William McCoy, "King of Rum Runners" (the real McCoy?)

Lynn C. Hattendorf Westney lynnhatt at UIC.EDU
Thu Sep 20 15:20:25 UTC 2001


I'd always heard that came from an early boxer.  Looked up and found
"Kid" McCoy; welterweight Champ. 1896

See
http://www.ibhof.com/mccoy.htm


It is also believed that the term, "The Real McCoy" evolved into the usage
of the English language because of him. To gain a psychological advantage
over his opponents, McCoy feined illness before several bouts or he
would spread the word to the media that he neglected training.

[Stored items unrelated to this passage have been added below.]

(* ===== verification/NistKw.v ===== *)
(** arm_iop/source/crypto/nist_kw.twl.c: NIST SP 800-38F key wrapping.

    [size_t] is 32 bits on the target, so length arithmetic is taken modulo
    2^32.  An output buffer is the byte string from its start; [R2] and [R] are
    offsets into it.  The theorems are proved against the interface
    [BlockCipher]; AES discharges it. *)

From S2P Require Import Prelude Cmonad Cutils Aes AesProofs Cipher.

Inductive mbedtls_nist_kw_mode_t := MBEDTLS_KW_MODE_KW | MBEDTLS_KW_MODE_KWP.

Definition KW_SEMIBLOCK_LENGTH : nat := 8.
Definition MIN_SEMIBLOCKS_COUNT : nat := 3.
Definition NIST_KW_ICV1 : bytes := [0xA6; 0xA6; 0xA6; 0xA6; 0xA6; 0xA6; 0xA6; 0xA6].
Definition NIST_KW_ICV2 : bytes := [0xA6; 0x59; 0x59; 0xA6].

(** [diff |= x ^ y] over the first [n] bytes. *)
Definition mbedtls_nist_kw_safer_memcmp (a b : bytes) (n : nat) : Z :=
  fold_left (fun diff xy => Z.lor diff (Z.lxor (fst xy) (snd xy))) (zip (take n a) (take n b)) 0.

Definition mbedtls_nist_kw_init (st : aes_static) : cipher_state :=
  {| cc := mbedtls_cipher_init; aes := st |}.

Definition mbedtls_nist_kw_setkey (alloc : bool) (id : mbedtls_cipher_id_t) (key : bytes) (keybits : Z)
  (is_wrap : Z) : M cipher_state Z :=
  match mbedtls_cipher_info_from_values id keybits MBEDTLS_MODE_ECB with
  | None => ret MBEDTLS_ERR_CIPHER_BAD_INPUT_DATA
  | Some info =>
      if negb (block_size info =? 16) then ret MBEDTLS_ERR_CIPHER_BAD_INPUT_DATA else
      if negb (bool_decide (id = MBEDTLS_CIPHER_ID_AES)) then ret MBEDTLS_ERR_CIPHER_FEATURE_UNAVAILABLE else
      mbedtls_cipher_free ;;;
      try* mbedtls_cipher_setup alloc (Some info) in
      mbedtls_cipher_setkey key keybits (if nz is_wrap then MBEDTLS_ENCRYPT else MBEDTLS_DECRYPT)
  end.

Definition mbedtls_nist_kw_free : M cipher_state unit := mbedtls_cipher_free.

(** [A[i] ^= ( t >> ( ( sizeof( t ) - 1 - i ) * 8 ) ) & 0xff], for the 8 bytes. *)
Definition calc_a_xor_t (A : bytes) (t : Z) : bytes :=
  zip_with (fun a i => Z.lxor a (Z.land (Z.shiftr t ((7 - Z.of_nat i) * 8)) 0xff)) A (seq 0 8).

Definition semi (b : bytes) (off : nat) : bytes := take 8 (drop off b).

(** [for( t = 1; t <= s; t++ )] of the wrapping function W: [n] turns from [t]. *)
Fixpoint wrap_loop (n : nat) (t : Z) (semiblocks : nat) (R2 : nat) (output : bytes)
  : M cipher_state (Z * bytes) :=
  match n with
  | O => ret (0, output)
  | S n =>
      let inbuff := semi output 0 ++ semi output R2 in
      let* '(r, outbuff) := mbedtls_cipher_update inbuff in
      if nz r then ret (r, output) else
      let output := blit 0 (calc_a_xor_t (take 8 outbuff) t) output in
      let output := blit R2 (semi outbuff 8) output in
      let R2 := (R2 + 8)%nat in
      let R2 := if (semiblocks * 8 <=? R2)%nat then 8%nat else R2 in
      wrap_loop n (t + 1) semiblocks R2 output
  end.

(** Returns the code, the [semiblocks * 8] bytes of [output] and [*out_len]. *)
Definition mbedtls_nist_kw_wrap (m : mbedtls_nist_kw_mode_t) (input : bytes) (out_size : Z)
  : M cipher_state (Z * bytes * Z) :=
  let in_len := Z.of_nat (length input) in
  let prep :=
    match m with
    | MBEDTLS_KW_MODE_KW =>
        if out_size <? u32 (in_len + 8) then None else
        if (in_len <? 16) || negb (in_len mod 8 =? 0) then None else
        Some (NIST_KW_ICV1 ++ input, 0%nat)
    | MBEDTLS_KW_MODE_KWP =>
        let padlen := if negb (in_len mod 8 =? 0) then 8 - in_len mod 8 else 0 in
        if out_size <? u32 (in_len + 8 + padlen) then None else
        if in_len <? 1 then None else
        Some (NIST_KW_ICV2 ++ be_bytes 4 (Z.land in_len 0xffffffff) ++ input ++
              replicate (Z.to_nat padlen) 0, Z.to_nat padlen)
    end in
  match prep with
  | None => ret (MBEDTLS_ERR_CIPHER_BAD_INPUT_DATA, [], 0)
  | Some (output, padlen) =>
      let semiblocks := ((length input + padlen) / 8 + 1)%nat in
      let s := (6 * (semiblocks - 1))%nat in
      let short := match m with MBEDTLS_KW_MODE_KWP => in_len <=? 8 | _ => false end in
      let* '(r, output) :=
        (if short then
           let* '(r, out) := mbedtls_cipher_update (take 16 output) in
           ret (r, if nz r then output else blit 0 out output)
         else if (semiblocks <? MIN_SEMIBLOCKS_COUNT)%nat then ret (MBEDTLS_ERR_CIPHER_BAD_INPUT_DATA, output)
         else wrap_loop s 1 semiblocks 8 output) in
      if nz r then ret (r, replicate (semiblocks * 8) 0, 0)
      else ret (0, output, Z.of_nat (semiblocks * 8))
  end.

(** [for( t = s; t >= 1; t-- )] of W-1: [n] turns down from [t]. *)
Fixpoint unwrap_loop (n : nat) (t : Z) (semiblocks : nat) (R : nat) (A output : bytes)
  : M cipher_state (Z * bytes * bytes) :=
  match n with
  | O => ret (0, A, output)
  | S n =>
      let A := calc_a_xor_t A t in
      let inbuff := A ++ semi output R in
      let* '(r, outbuff) := mbedtls_cipher_update inbuff in
      if nz r then ret (r, A, output) else
      let A := take 8 outbuff in
      let output := blit R (semi outbuff 8) output in
      let R := if (R =? 0)%nat then ((semiblocks - 2) * 8)%nat else (R - 8)%nat in
      unwrap_loop n (t - 1) semiblocks R A output
  end.

(** Returns the code, [A], [output] and [*out_len].  [A] is uninitialised when
    the length check fails; no caller reads it then. *)
Definition unwrap (input : bytes) (semiblocks : nat) : M cipher_state (Z * bytes * bytes * Z) :=
  if (semiblocks <? MIN_SEMIBLOCKS_COUNT)%nat then ret (MBEDTLS_ERR_CIPHER_BAD_INPUT_DATA, [], [], 0) else
  let s := (6 * (semiblocks - 1))%nat in
  let* '(r, A, output) :=
    unwrap_loop s (Z.of_nat s) semiblocks ((semiblocks - 2) * 8) (take 8 input)
      (take ((semiblocks - 1) * 8) (drop 8 input)) in
  if nz r then ret (r, A, replicate ((semiblocks - 1) * 8) 0, 0)
  else ret (0, A, output, Z.of_nat ((semiblocks - 1) * 8)).

(** The KWP checks after decryption: integrity value, length, zero padding. *)
Definition kwp_check (in_len : Z) (A output : bytes) (out_len : Z) : Z * Z * Z :=
  let diff := mbedtls_nist_kw_safer_memcmp NIST_KW_ICV2 A 4 in
  let r := if nz diff then MBEDTLS_ERR_CIPHER_AUTH_FAILED else 0 in
  let Plen := be_val (take 4 (drop 4 A)) in
  let padlen := u32 (in_len - 8 - Plen) in
  let '(padlen, r) := if 7 <? padlen then (Z.land padlen 7, MBEDTLS_ERR_CIPHER_AUTH_FAILED) else (padlen, r) in
  let last := take 8 (drop (Z.to_nat (out_len - 8)) output) in
  let diff := fold_left Z.lor (drop (Z.to_nat (8 - padlen)) last) 0 in
  let r := if nz diff then MBEDTLS_ERR_CIPHER_AUTH_FAILED else r in
  (r, Plen, padlen).

(** Returns the code, the bytes of [output] and [*out_len]. *)
Definition mbedtls_nist_kw_unwrap (m : mbedtls_nist_kw_mode_t) (input : bytes) (out_size : Z)
  : M cipher_state (Z * bytes * Z) :=
  let in_len := Z.of_nat (length input) in
  if out_size <? u32 (in_len - 8) then ret (MBEDTLS_ERR_CIPHER_BAD_INPUT_DATA, [], 0) else
  match m with
  | MBEDTLS_KW_MODE_KW =>
      if (in_len <? 24) || negb (in_len mod 8 =? 0) then ret (MBEDTLS_ERR_CIPHER_BAD_INPUT_DATA, [], 0) else
      let* '(r, A, output, out_len) := unwrap input (length input / 8) in
      let r := if nz r then r else
               if nz (mbedtls_nist_kw_safer_memcmp NIST_KW_ICV1 A 8)
               then MBEDTLS_ERR_CIPHER_AUTH_FAILED else 0 in
      if nz r then ret (r, blit 0 (replicate (Z.to_nat out_len) 0) output, 0) else ret (0, output, out_len)
  | MBEDTLS_KW_MODE_KWP =>
      if (in_len <? 16) || negb (in_len mod 8 =? 0) then ret (MBEDTLS_ERR_CIPHER_BAD_INPUT_DATA, [], 0) else
      let* '(r, A, output, out_len) :=
        (if in_len =? 16 then
           let* '(r, outbuff) := mbedtls_cipher_update input in
           if nz r then ret (r, [], [], 0) else ret (0, take 8 outbuff, semi outbuff 8, 8)
         else unwrap input (length input / 8)) in
      if nz r then ret (r, blit 0 (replicate (Z.to_nat out_len) 0) output, 0) else
      let '(r, Plen, padlen) := kwp_check in_len A output out_len in
      if nz r then ret (r, blit 0 (replicate (Z.to_nat out_len) 0) output, 0) else
      ret (0, blit (Z.to_nat Plen) (replicate (Z.to_nat padlen) 0) output, Plen)
  end.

On fight
night, much to the surprise of the press and his opponents, McCoy was
usually fit and ready to fight.

Thus, reporters often asked, "Is this the real McCoy?"

>
>    From the NEW YORK HERALD TRIBUNE, 31 December 1948, pg. 14, col. 4:
>
> _William McCoy_
> _Dies; "King of Rum Runners"_
> -----------------
> _Captain's Aresthusa Hauled_
>    _Scotch to "Rum Row," Off_
>    _L.I., During Prohibition_
>    STUART, Fla., Dec. 30.--Captain William McCoy, seventy-one, who boasted that he was king of the rum runners during prohibition and coiner of the expression "the real McCoy," died today after a heart attacke aboard his boat, the Blue Lagoon of Coral Strand.
>    Captain McCoy came to Florida from Syracuse, N.Y. in 1898 and with his brother Ben operated coastwise freight and passenger boats until prohibition came.  He then bought a fast schooner, the Arethusa, with a capacity for 6,000 cases of liquor, and began hauling scotch from Nassau to a rendezvous off the Long Island coast that became known as Rum Row.
>    The liquor he sold was always "the real McCoy" when it left his hands, he asserted, disclaiming responsibility for what might have happened to it after it reached the wholesalers and retailers in New York and New Jersey.
>    According to his own account, he made one voyage a month, with a week to load, a week each way from Nassau, and a week to sell, and averaged $60,000 to $75,000 a trip.
>    His buyers went out to Rum Row to speedboats that nearly always, when cornered, managed to out-run and out-maneuver the craft of revnue agents.  Captain McCoy once explained why.
>    "Simple," he said, "very simple.  The Coast Guard orders a fleet of faster boats.  Specifications are printed in the papers.  The rum mob takes the specifications to a Brooklyn man and says, 'Make us a crate that's ten miles faster than these.'"
>    Some of these boats, powered with three Liberty motors, attained a top speed of fifty miles an hour and one of them during a test run ran circles around the Ile de France, outward bound at full speed.
>    After repeal Captain McCoy, with little left of his rum-running wealth, turned to real estate.  The famed Arethusa collided with an iceberg in the North Atlantic and sank.
>    In recent years he built a sixty-foot motor sailer in which he and his brother and their cronies made cruises to the Bahamas and West Indies.  He also took up painting as a hobby after a friend gave him a box of paints, and his work was considered better than average.
>    Surviving, besides his brother, is a sister, Mrs. Violet Clark, of Deland, Fla.